Cardiac hypertrophy is critical in the development of heart failure following chronic cardiac stress. In pressure overload, hypertrophy is divided by early adaptive remodeling defined by concentric growth, while chronic hypertrophy associates with eccentric growth and loss in cardiac output. The mechanisms regulating this transition and the impact each profile has in influencing heart function are largely unknown. Previous work identified a role for the structural protein βIV-spectrin and its interaction with the transcription factor, STAT3, in coordinating hypertrophic profiles. Specifically, mice expressing truncated βIV-spectrin lacking interaction with the hypertrophic signaling molecule CaMKII (qv 3J mice) were resistant to βIV-spectrin degradation and maintained concentric hypertrophy and ejection fraction (EF) compared to WT following 6 weeks transaortic constriction (TAC).
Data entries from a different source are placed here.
(** * mangadex-downloader: the download pipeline, the CLI entry point and the
      background worker, embedded from the Python sources

    - [mangadex_downloader/main.py]      : [fetch], [download]
    - [mangadex_downloader/cli/__init__.py] : [_main]
    - [mangadex_downloader/format/base.py]  : [_Worker]

    Python floats are IEEE-754 doubles, which is what Rocq's primitive
    floats are; the file system is a pair of finite sets of paths; every
    call that leaves the process (HTTP request, file creation) is recorded
    in a chronological trace, so that "before any network activity" and
    "exactly N+1 fetch calls" are statements about that trace.  Logging calls
    have no influence on control flow and are left out of the pipeline
    model. *)

From Stdlib Require Import Floats.
From stdpp Require Import gmap strings list pretty.

(** ** Python values that reach the entry points *)

Module Py.

(** Exceptions raised by the modelled code or by its collaborators. *)
Inductive exn :=
| ValueError (msg : string)
| TypeError (msg : string)
| UnboundLocalError (name : string)
| AttributeError (msg : string)
| InvalidURL (msg : string)
| InvalidManga (msg : string)
| ChapterNotFound (msg : string)
| FileExistsError (filename : list string)
| NotADirectoryError (filename : list string)
| OtherError (msg : string).

(** A value passed for [start_chapter] / [end_chapter]: [None], a float,
    or a value of some other type, of which only [type(x)] is observed
    (it is printed in the error message). *)
Inductive arg :=
| ANone
| AFloat (f : float)
| AOther (type_repr : string).

(** The volume key yielded by the chapter iterator.  The code compares it
    both with the integer [0] and with the string ["none"]. *)
Inductive label :=
| LInt (n : Z)
| LStr (s : string).

(** [vol == 0] *)
Definition label_eq_int (v : label) (n : Z) : bool :=
  match v with
  | LInt m => bool_decide (m = n)
  | LStr _ => false
  end.

(** [vol == "none"] *)
Definition label_eq_str (v : label) (s : string) : bool :=
  match v with
  | LInt _ => false
  | LStr t => String.eqb t s
  end.

(** [str(vol)], as used by ['%s' % vol] *)
Definition label_str (v : label) : string :=
  match v with
  | LInt n => pretty n
  | LStr s => s
  end.

(** [a > b] on floats *)
Definition float_gt (a b : float) : bool := PrimFloat.ltb b a.

(** The rendering of a list of strings by ['%s' % lst], for strings that
    need no escaping. *)
Definition str_of_list (l : list string) : string :=
  "[" +:+ String.concat ", " (map (fun s => "'" +:+ s +:+ "'") l) +:+ "]".

End Py.
Export Py.

(** ** Paths, as [pathlib] sees them: the sequence of their parts.
    [Path('.')] has no parts; [p / name] appends one. *)

Abbreviation Path := (list string) (only parsing).

Definition path_div (p : Path) (name : string) : Path := p ++ [name].
Infix "//" := path_div (at level 40, left associativity).

(** ** The chapter folder name ([download], "Create chapter folder") *)

Definition chapter_folder (vol : label) (chap : string) : string :=
  let chapter_folder := "" in
  if label_eq_int vol 0 && String.eqb chap "none" then
    chapter_folder +:+ "Oneshot"
  else if label_eq_str vol "none" && String.eqb chap "none" then
    chapter_folder +:+ "Oneshot"
  else if label_eq_str vol "none" && String.eqb chap "0" then
    chapter_folder +:+ "Oneshot"
  else
    let chapter_folder :=
      if negb (label_eq_str vol "none")
      then chapter_folder +:+ ("Volume. " +:+ label_str vol +:+ " ")
      else chapter_folder in
    chapter_folder +:+ ("Chapter. " +:+ chap).

(** The three oneshot sentinel combinations. *)
Definition oneshot_sentinel (vol : label) (chap : string) : Prop :=
  (vol = LInt 0 /\ chap = "none") \/
  (vol = LStr "none" /\ chap = "none") \/
  (vol = LStr "none" /\ chap = "0").

(** ** The world the pipeline runs in *)

(** What a download call did with one destination file. *)
Inductive outcome := Skipped | Transferred | Failed.

(** One entry of a chapter's image set: [(page, img_url, img_name)]. *)
Record page_entry := PageEntry {
  pe_page : nat;
  pe_url : string;
  pe_name : string;
}.

(** One relationship of the manga payload: [rel.get('type')], [rel.get('id')]. *)
Record rel := Rel {
  rel_type : option string;
  rel_id : option string;
}.

(** Calls that leave the process, in the order they were made. *)
Inductive event :=
| EvGetManga (manga_id : string)
| EvGetAuthor (author_id : option string)
| EvGetCoverArt (cover_id : option string)
| EvGetAllChapters (manga_id lang : string)
| EvMkdir (p : Path)
| EvDownloadFile (url : string) (p : Path) (replace : bool) (o : outcome)
| EvWriteDetails (p : Path)
| EvImagesFetch (chapter_id : string)
| EvPageDownload (url : string) (p : Path) (replace : bool) (o : outcome).

Record World := mkWorld {
  files : gset (list string);
  dirs : gset (list string);
  trace : list event;
}.

(** Creation of directories or files. *)
Definition is_output (e : event) : bool :=
  match e with
  | EvMkdir _ | EvWriteDetails _ => true
  | EvDownloadFile _ _ _ Transferred | EvPageDownload _ _ _ Transferred => true
  | _ => false
  end.

(** A page or cover transfer that moved bytes to [p]. *)
Definition transfers_to (p : Path) (e : event) : bool :=
  match e with
  | EvDownloadFile _ q _ Transferred | EvPageDownload _ q _ Transferred =>
      bool_decide (q = p)
  | _ => false
  end.

Definition is_page_transfer (e : event) : bool :=
  match e with EvPageDownload _ _ _ Transferred => true | _ => false end.

Definition is_page_failure (e : event) : bool :=
  match e with EvPageDownload _ _ _ Failed => true | _ => false end.

Definition is_page_download (e : event) : bool :=
  match e with EvPageDownload _ _ _ _ => true | _ => false end.

Definition is_images_fetch (e : event) : bool :=
  match e with EvImagesFetch _ => true | _ => false end.

Definition count (f : event -> bool) (t : list event) : nat :=
  length (filter (fun e => f e = true) t).

(** ** A state-and-exception monad with a third result for a loop that has
    not finished within the allotted number of iterations *)

Inductive result (A : Type) :=
| Ok (a : A)
| Raise (e : exn)
| Diverge.
Arguments Ok {A} a.
Arguments Raise {A} e.
Arguments Diverge {A}.

Definition M (A : Type) : Type := World -> result A * World.

Definition ret {A} (a : A) : M A := fun w => (Ok a, w).

Definition bind {A B} (m : M A) (k : A -> M B) : M B :=
  fun w =>
    match m w with
    | (Ok a, w') => k a w'
    | (Raise e, w') => (Raise e, w')
    | (Diverge, w') => (Diverge, w')
    end.

Definition raise {A} (e : exn) : M A := fun w => (Raise e, w).

Definition diverge {A} : M A := fun w => (Diverge, w).

Definition lift {A} (r : exn + A) : M A :=
  match r with inl e => raise e | inr a => ret a end.

Definition emit (e : event) : M unit :=
  fun w => (Ok tt, mkWorld (files w) (dirs w) (trace w ++ [e])).

(** The moment a request is made: the number of calls made so far. *)
Definition now : M nat := fun w => (Ok (length (trace w)), w).

Notation "x <- m ;; k" := (bind m (fun x => k))
  (at level 100, m at next level, right associativity).
Notation "m ;;; k" := (bind m (fun _ => k))
  (at level 100, right associativity).

(** ** Collaborators of [main.py] that live in other modules of the package
    ([utils], [fetcher], [manga], [chapter], [downloader]) or in third-party
    libraries.  They are taken as parameters; the answers of the image-link
    endpoint and of a transfer may change from one request to the next, which
    is what the retry loop exists for, so those two take the moment of the
    request. *)

(** A [ChapterImages] object: which chapter it stands for, which variant of
    the images it asks for, and the sequence its last [fetch()] stored. *)
Record ChapterImages := mkImages {
  ci_id : string;
  ci_data_saver : bool;
  ci_images : list page_entry;
}.

Record Env := {
  json : Type;
  Language : Type;
  Chapter : Type;
  (** [Language.value] *)
  Language_value : Language -> string;
  (** [utils.get_language] *)
  get_language : string -> exn + Language;
  (** [utils.validate_url], raising [InvalidURL] *)
  validate_url : string -> exn + string;
  (** [utils.valid_cover_types] *)
  valid_cover_types : list string;
  (** [pathvalidate.sanitize_filename] *)
  sanitize_filename : string -> string;
  (** [fetcher.get_manga], [get_author], [get_cover_art], [get_all_chapters] *)
  get_manga : string -> exn + json;
  get_author : option string -> exn + json;
  get_cover_art : option string -> exn + json;
  get_all_chapters : string -> string -> exn + json;
  (** [data['data']['relationships']] *)
  relationships : json -> list rel;
  (** The properties of [Manga(data)] that [main.py] reads, from the payload
      and the cover, authors and artists stored into it. *)
  Manga_id : json -> string;
  Manga_title : json -> string;
  Manga_cover_art : json -> option json -> string;
  Manga_cover_art_512px : json -> option json -> string;
  Manga_cover_art_256px : json -> option json -> string;
  (** [Chapter(data, title, lang)], raising [ChapterNotFound] *)
  Chapter_init : json -> string -> string -> exn + Chapter;
  (** [Chapter.iter_chapter_images(start, end, no_oneshot, data_saver)] *)
  iter_chapter_images :
    Chapter -> option float -> option float -> bool -> bool ->
    list (label * string * ChapterImages);
  (** What the image-link endpoint answers to [ChapterImages.fetch()] *)
  images_endpoint : nat -> string -> bool -> exn + list page_entry;
  (** Whether a transfer of the resource behind a URL goes through *)
  transfer_ok : nat -> string -> bool;
}.
(** * IndexedDBAnalyzer: schema inference and cardinality analysis

    A shallow embedding of [tools/analyzers/indexeddb.py] and the properties
    of its three methods [analyze], [_infer_schema] and
    [_analyze_cardinality].

    Records are Python dicts used as maps from field names to JSON-like
    values: [gmap string value].  The sets built by [set(str(v) ...)] are
    [gset string].  The floats the analyzer computes ([int / int] and
    [float * int]) are modelled by their exact rational values together with
    IEEE 754 binary64 round-to-nearest-even. *)

From Stdlib Require Import ZArith QArith Qpower Qround Qabs Lqa Lia SpecFloat.
From Stdlib Require Import String Ascii List.
From stdpp Require Import gmap strings list fin_maps pretty.

Set Warnings "-register-all,-clear-no-such-hyp".

Close Scope Q_scope.
Local Open Scope Z_scope.
Local Open Scope string_scope.

(** ** Python values *)

Module Py.

(** The values a record can hold.  A character of a [string] stands for one
    code point (the range 0..255), so that [String.length] is Python's [len].

    - [VFloat r]: a float, given by its [repr] [r] (the shortest decimal
      string that reads back as the same double).  The analyzer looks at a
      data float only through [isinstance] and [str].
    - [VDict items]: a nested object; its items are kept in insertion order
      because [str] renders them in that order.
    - [VOther tyname s r]: an object of any other class (one that does not
      derive from the classes above), given by what the analyzer can
      observe of it: [type(v).__name__], [str(v)] and [repr(v)]. *)
Inductive value : Type :=
  | VNone
  | VBool (b : bool)
  | VInt (n : Z)
  | VFloat (r : string)
  | VStr (s : string)
  | VList (l : list value)
  | VDict (items : list (string * value))
  | VOther (tyname s r : string).

(** [value is None] *)
Definition is_None (v : value) : bool :=
  match v with VNone => true | _ => false end.

(** [isinstance(value, bool)] *)
Definition isinstance_bool (v : value) : bool :=
  match v with VBool _ => true | _ => false end.

(** [isinstance(value, int)]: [bool] is a subclass of [int], so this holds
    of [True] and [False] as well. *)
Definition isinstance_int (v : value) : bool :=
  match v with VBool _ | VInt _ => true | _ => false end.

(** [isinstance(value, str)] *)
Definition isinstance_str (v : value) : bool :=
  match v with VStr _ => true | _ => false end.

(** [isinstance(value, list)] *)
Definition isinstance_list (v : value) : bool :=
  match v with VList _ => true | _ => false end.

(** [isinstance(value, dict)] *)
Definition isinstance_dict (v : value) : bool :=
  match v with VDict _ => true | _ => false end.

(** [type(value).__name__] *)
Definition type_name (v : value) : string :=
  match v with
  | VNone => "NoneType"
  | VBool _ => "bool"
  | VInt _ => "int"
  | VFloat _ => "float"
  | VStr _ => "str"
  | VList _ => "list"
  | VDict _ => "dict"
  | VOther tyname _ _ => tyname
  end.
Alternatively, mutant βIV-spectrin mice (qv 4J ) lacking the STAT3/βIV-spectrin binding domain lead to cytosolic redistribution of STAT3 and associated with reduced EF and LV dilation consistent in eccentric remodeling, suggesting STAT3/βIV-spectrin is a key regulator of hypertrophic profiles and function. This relationship was further examined by adenoviral overexpression of the hypertrophic driver, MEK1/2, on isolated myocytes. As expected, MEK increased the width of WT myocytes, while qv 4J myocytes increased in length. However, application of STAT3 inhibitor S3I-201 on qv 4J myocytes reoriented these cells to growth in width. Additionally, in vivo application of S3I-201 to qv 4J mice was able to restore LV wall thickness and EF over 2 weeks, reinforcing STAT3 as a determinant of hypertrophic profiles. Evaluation of cardiac gene expression profiles from these backgrounds identified consistent elevations in microtubule subunits associated with eccentric growth patterns. Indeed, microtubule growth assays revealed qv 4J myocytes to express significantly enhanced microtubule stability which could be reversed through S3I-201 STAT3 inhibition. Together, these data identify a novel role for βIV-spectrin/STAT3 and microtubule stability in tuning specific hypertrophic profiles and cardiac function.